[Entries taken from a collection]
(* ===== verification/Sdk.v ===== *)
(** * Sdk: the unified client library ([adrian-sdk])

    The modules are the trait objects of the library, each a record of its
    operations over the [World] of the KDC; the Kerberos module drives the KDC's own
    handler in process.  The other modules answer errors that name the missing
    backend.  Error messages are constructors with the values they interpolate.  The second part shows what
    it can authenticate. *)
From S2P Require Import Prelude Bytes Text Utf16 StorageKeys KdcCrypto Kdc KdcWire KdcWireProofs KdcHandlers KdcSpec.

Inductive AuthProblem :=
| AuthNotSet
| KdcNotConfigured (principal : bytes)
| InvalidPrincipal (principal : bytes)
| AsReqFailed (principal : bytes) (e : KdcError)
| AsRepUndecodable (principal : bytes) (e : DecodeError)
| NtlmNotWired (principal : bytes)
| CertAuthNotWired
| OAuth2NotWired.
Inductive DirectoryProblem := DirectoryNotSet | SearchNotWired (filter : bytes) | GetNotWired (dn : bytes) | ModifyNotWired (dn : bytes).
Inductive PolicyProblem := PolicyNotSet | ApplyNotWired (name version : bytes) | RollbackNotWired (name version : bytes).
Inductive FileProblem := FileNotSet | MountNotWired (server share : bytes).
Inductive CertProblem := CertNotSet | EnrollNotWired (profile subject : bytes).
Inductive SdkError :=
| Auth (p : AuthProblem)
| Directory (p : DirectoryProblem)
| File (p : FileProblem)
| SdkPolicy (p : PolicyProblem)
| Cert (p : CertProblem)
| NotJoined.

(** ** Data types *)

Inductive AuthTokenKind := TokenKerberos | TokenNtlm | TokenCert | TokenOAuth2.
Record AuthToken := mkAuthToken { at_principal : bytes; at_expiry : option Z; at_kind : AuthTokenKind }.
Record DirEntry := mkDirEntry { de_dn : bytes; de_attributes : list (bytes * bytes) }.
Inductive ModifyOp := OpAdd | OpReplace | OpDelete.
Record ModifyEntry := mkModifyEntry { me_attribute : bytes; me_operation : ModifyOp; me_values : list bytes }.
Record DeclarativePolicy := mkDeclarativePolicy { sp_name : bytes; sp_version : bytes; sp_settings : list (bytes * bytes) }.
Record AppliedPolicy := mkAppliedPolicy { sa_name : bytes; sa_version : bytes; applied_at : option Z; rollback_token : bytes }.
Record MountedShare := mkMountedShare { ms_server : bytes; ms_share : bytes; mount_path : bytes }.
Record CertEnrollRequest := mkCertEnrollRequest { ce_profile : bytes; ce_csr : bytes; ce_subject : bytes }.

(** ** The module traits *)

Definition Call (A : Type) : Type := World -> Result SdkError A * World.
(** A call that only answers. *)
Definition answer {A} (r : Result SdkError A) : Call A := fun w => (r, w).
Record AuthModule := mkAuthModule {
  authenticate_kerberos : bytes -> bytes -> Call AuthToken;
  authenticate_ntlm : bytes -> bytes -> Call AuthToken;
  authenticate_cert : bytes -> bytes -> Call AuthToken;
  authenticate_oauth2 : bytes -> Call AuthToken;
}.
Record DirectoryModule := mkDirectoryModule {
  dir_search : bytes -> Call (list DirEntry);
  dir_get_by_dn : bytes -> Call DirEntry;
  dir_modify : bytes -> list ModifyEntry -> Call unit;
}.
Record PolicyModule := mkPolicyModule { policy_apply : DeclarativePolicy -> Call AppliedPolicy; policy_rollback : AppliedPolicy -> Call unit }.
Record FileModule := mkFileModule { mount_share : bytes -> bytes -> AuthToken -> Call MountedShare }.
Record CertModule := mkCertModule { enroll : CertEnrollRequest -> Call bytes }.

(** ** The framework's modules *)

Definition parse_kerberos_principal (principal : bytes) : option (bytes * list bytes) :=
  pos ← rfind x40 principal;
  let name := take pos principal in
  let realm := drop (S pos) principal in
  if (length name =? 0)%nat || (length realm =? 0)%nat then None
  else if contains_byte name x2f then None
  else Some (to_ascii_uppercase realm, [name]).

Record KdcBackend := mkKdcBackend { kb_store : PrincipalStore; kb_krbtgt_key : Aes256Key }.
Record KerberosAuthModule := mkKerberosAuthModule { ka_kdc : option KdcBackend }.
Definition KerberosAuthModule_new : KerberosAuthModule := mkKerberosAuthModule None.
Definition with_kdc (store : PrincipalStore) (krbtgt_key : Aes256Key) : KerberosAuthModule := mkKerberosAuthModule (Some (mkKdcBackend store krbtgt_key)).
Definition is_kdc_wired (m : KerberosAuthModule) : bool := bool_decide (is_Some (ka_kdc m)).

Section Modules.
Context (encrypt_block decrypt_block : Aes256Key -> bytes -> bytes) (hmac_sha1 : bytes -> bytes -> bytes).
Context {RK : Rasn}.

Definition kinit_request (realm : bytes) (cname : list bytes) (till : Z) : AsReq :=
  mkAsReq PVNO MSG_TYPE_AS_REQ realm cname 1 [Aes256CtsHmacSha1_96] [] till.
(** The exchange itself, its errors those of the KDC. *)
Definition kdc_exchange (kdc : KdcBackend) (realm : bytes) (cname : list bytes) : K bytes :=
  let* now := now_secs in
  let* till := kret (i64_add now 3600) in
  handle_as_req encrypt_block decrypt_block hmac_sha1 (PS := kb_store kdc) (kb_krbtgt_key kdc) (encode_as_req (kinit_request realm cname till)).
Definition kerberos_token (principal rep_bytes : bytes) : Result SdkError AuthToken :=
  let? rep := map_err (fun e => Auth (AsRepUndecodable principal e)) (decode_as_rep rep_bytes) in
  Ok (mkAuthToken (join_with x2f (rep_cname rep)) (Some (tkt_kvno (rep_ticket rep))) TokenKerberos).
Definition kerberos_authenticate (m : KerberosAuthModule) (principal password : bytes) : Call AuthToken :=
  fun w =>
    match ka_kdc m with
    | None => (Err (Auth (KdcNotConfigured principal)), w)
    | Some kdc =>
        match parse_kerberos_principal principal with
        | None => (Err (Auth (InvalidPrincipal principal)), w)
        | Some (realm, cname) =>
            let '(r, w) := kdc_exchange kdc realm cname w in
            ((let? rep_bytes := map_err (fun e => Auth (AsReqFailed principal e)) r in kerberos_token principal rep_bytes), w)
        end
    end.
Definition KerberosAuthModule_ops (m : KerberosAuthModule) : AuthModule :=
  mkAuthModule (kerberos_authenticate m)
    (fun principal _ => answer (Err (Auth (NtlmNotWired principal))))
    (fun _ _ => answer (Err (Auth CertAuthNotWired)))
    (fun _ => answer (Err (Auth OAuth2NotWired))).
Definition LdapDirectoryModule_new : DirectoryModule :=
  mkDirectoryModule (fun filter => answer (Err (Directory (SearchNotWired filter))))
    (fun dn => answer (Err (Directory (GetNotWired dn))))
    (fun dn _ => answer (Err (Directory (ModifyNotWired dn)))).
Definition DeclarativePolicyModule_new : PolicyModule :=
  mkPolicyModule (fun p => answer (Err (SdkPolicy (ApplyNotWired (sp_name p) (sp_version p)))))
    (fun a => answer (Err (SdkPolicy (RollbackNotWired (sa_name a) (sa_version a))))).
Definition SmbFileModule_new : FileModule := mkFileModule (fun server share _ => answer (Err (File (MountNotWired server share)))).
Definition AcmeCertModule_new : CertModule := mkCertModule (fun request => answer (Err (Cert (EnrollNotWired (ce_profile request) (ce_subject request))))).

(** ** The library and its builder *)

Record AdrianSdk := mkAdrianSdk { sdk_auth : AuthModule; sdk_directory : DirectoryModule; sdk_policy : PolicyModule; sdk_file : FileModule; sdk_cert : CertModule }.
Record SdkBuilder := mkSdkBuilder {
  b_auth : option AuthModule;
  b_directory : option DirectoryModule;
  b_policy : option PolicyModule;
  b_file : option FileModule;
  b_cert : option CertModule;
}.
Definition SdkBuilder_new : SdkBuilder := mkSdkBuilder None None None None None.
Definition with_defaults : SdkBuilder :=
  mkSdkBuilder (Some (KerberosAuthModule_ops KerberosAuthModule_new)) (Some LdapDirectoryModule_new) (Some DeclarativePolicyModule_new)
    (Some SmbFileModule_new) (Some AcmeCertModule_new).
Definition set_auth (b : SdkBuilder) m := mkSdkBuilder (Some m) (b_directory b) (b_policy b) (b_file b) (b_cert b).
Definition set_directory (b : SdkBuilder) m := mkSdkBuilder (b_auth b) (Some m) (b_policy b) (b_file b) (b_cert b).
Definition set_policy_module (b : SdkBuilder) m := mkSdkBuilder (b_auth b) (b_directory b) (Some m) (b_file b) (b_cert b).
Definition set_file (b : SdkBuilder) m := mkSdkBuilder (b_auth b) (b_directory b) (b_policy b) (Some m) (b_cert b).
Definition set_cert (b : SdkBuilder) m := mkSdkBuilder (b_auth b) (b_directory b) (b_policy b) (b_file b) (Some m).
Definition sdk_build (b : SdkBuilder) : Result SdkError AdrianSdk :=
  let? auth := ok_or (b_auth b) (Auth AuthNotSet) in
  let? directory := ok_or (b_directory b) (Directory DirectoryNotSet) in
  let? policy := ok_or (b_policy b) (SdkPolicy PolicyNotSet) in
  let? file := ok_or (b_file b) (File FileNotSet) in
  let? cert := ok_or (b_cert b) (Cert CertNotSet) in
  Ok (mkAdrianSdk auth directory policy file cert).
(** [expect] on an error panics. *)
Definition with_default_stubs : Result Empty_set AdrianSdk := match sdk_build with_defaults with Ok s => Ok s | _ => Panic end.

(** The older client. *)
Definition AdrianClient_join (domain : bytes) : Result SdkError unit := Err NotJoined.
End Modules.

Section Sdk.
Context (E D : Aes256Key -> bytes -> bytes) (hmac_sha1 : bytes -> bytes -> bytes).
Context {RK : Rasn} {RL : RasnLaws}.

(** ** Principals *)

(** [name@REALM], split at the last [@], neither part empty and the name without [/]. *)
Definition kinit_form (principal name realm : bytes) : Prop :=
  principal = name ++ [x40] ++ realm /\ (x40 ∉ realm) /\ name <> [] /\ realm <> [] /\ x2f ∉ name.
Lemma kinit_parse principal name realm : kinit_form principal name realm -> parse_kerberos_principal principal = Some (to_ascii_uppercase realm, [name]).
Proof.
  intros (-> & Hr & Hn & Hr0 & Hs). unfold parse_kerberos_principal. cbn [app]. rewrite rfind_app by done. cbn [mbind option_bind].
  rewrite take_app_length, drop_app_ge by lia. replace (S (length name) - length name)%nat with 1%nat by lia. cbn [drop].
  unfold contains_byte. rewrite (bool_decide_false _ Hs). by destruct name, realm.
Qed.
Lemma parse_kinit principal : match parse_kerberos_principal principal with
                              | Some (realm', cname) => exists name realm, kinit_form principal name realm /\ realm' = to_ascii_uppercase realm /\ cname = [name]
                              | None => forall name realm, ~ kinit_form principal name realm
                              end.
Proof.
  destruct (parse_kerberos_principal principal) as [[realm' cname]|] eqn:Hp.
  - unfold parse_kerberos_principal in Hp. pose proof (rfind_split x40 principal) as Hf. destruct (rfind x40 principal) as [i|]; [|done].
    destruct Hf as (name & realm & -> & Hr & <-). cbn [mbind option_bind] in Hp.
    rewrite take_app_length, drop_app_ge in Hp by lia. replace (S (length name) - length name)%nat with 1%nat in Hp by lia. cbn [drop] in Hp.
    exists name, realm. destruct name as [|b name]; [done|]. destruct realm as [|c realm]; [done|]. cbn [length Nat.eqb orb] in Hp.
    unfold contains_byte in Hp. case_bool_decide as Hs; [done|]. injection Hp as <- <-. by repeat split.
  - intros name realm Hk. by rewrite (kinit_parse _ _ _ Hk) in Hp.
Qed.

Lemma utf8_upper s : utf8_valid s = true -> utf8_valid (to_ascii_uppercase s) = true.
Proof.
  apply utf8_map_ascii; intros b Hb; unfold ascii_upper; destruct ((97 <=? b2z b) && (b2z b <=? 122)) eqn:Hc; try done.
  - rewrite b2z_z2b_small by (pose proof (b2z_range b); lia). lia.
  - lia.
Qed.
Lemma kinit_valid principal name realm : utf8_valid principal = true -> kinit_form principal name realm ->
  utf8_valid name = true /\ utf8_valid (to_ascii_uppercase realm) = true.
Proof. intros H (-> & _). destruct (utf8_split_ascii name x40 realm) as [Hn Hr]; [done..|]. split; [done|]. by apply utf8_upper. Qed.

(** *** On the wire

    A text the library has no [GeneralString] for is sent as an empty one; a name
    with such a component is sent without components. *)
Definition wire_name (cname : list bytes) : list bytes := if forallb general_string_ok cname then cname else [].
Lemma general_string_text s : utf8_valid s = true -> text_ok (general_string s).
Proof using RL. intros Hs. unfold general_string. destruct (general_string_ok s) eqn:Es; [by split|]. split; [done|]. by apply general_string_ascii. Qed.
Lemma wire_name_text cname : Forall (fun s => utf8_valid s = true) cname -> Forall text_ok (wire_name cname).
Proof.
  intros H. unfold wire_name. destruct (forallb _ _) eqn:Ef; [|constructor]. apply Forall_forall. intros s Hs.
  split; [by apply (proj1 (Forall_forall _ _) H)|]. rewrite forallb_forall in Ef. by apply Ef, list_elem_of_In.
Qed.
Lemma wire_request realm cname till : encode_as_req (kinit_request realm cname till) = encode_as_req (kinit_request (general_string realm) (wire_name cname) till).
Proof using RL.
  unfold encode_as_req. cbn [kinit_request ar_pvno ar_msg_type ar_padata ar_cname ar_realm ar_till ar_nonce ar_etypes].
  assert (general_string (general_string realm) = general_string realm) as ->.
  { unfold general_string. destruct (general_string_ok realm) eqn:Er; [by rewrite Er|]. by rewrite general_string_ascii by constructor. }
  unfold to_principal_name, wire_name. destruct (forallb general_string_ok cname) eqn:Ef; [by rewrite Ef|done].
Qed.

▶ Task directions
All lines from the start of the entries through the line where "Inductive DirectoryProblem := DirectoryNotSet" sits should be duplicated exactly, with nothing else in the output.

▶ Finished exercise
(* ===== verification/Sdk.v ===== *)
(** * Sdk: the unified client library ([adrian-sdk])

    The modules are the trait objects of the library, each a record of its
    operations over the [World] of the KDC; the Kerberos module drives the KDC's own
    handler in process.  The other modules answer errors that name the missing
    backend.  Error messages are constructors with the values they interpolate.  The second part shows what
    it can authenticate. *)
From S2P Require Import Prelude Bytes Text Utf16 StorageKeys KdcCrypto Kdc KdcWire KdcWireProofs KdcHandlers KdcSpec.

Inductive AuthProblem :=
| AuthNotSet
| KdcNotConfigured (principal : bytes)
| InvalidPrincipal (principal : bytes)
| AsReqFailed (principal : bytes) (e : KdcError)
| AsRepUndecodable (principal : bytes) (e : DecodeError)
| NtlmNotWired (principal : bytes)
| CertAuthNotWired
| OAuth2NotWired.
Inductive DirectoryProblem := DirectoryNotSet | SearchNotWired (filter : bytes) | GetNotWired (dn : bytes) | ModifyNotWired (dn : bytes).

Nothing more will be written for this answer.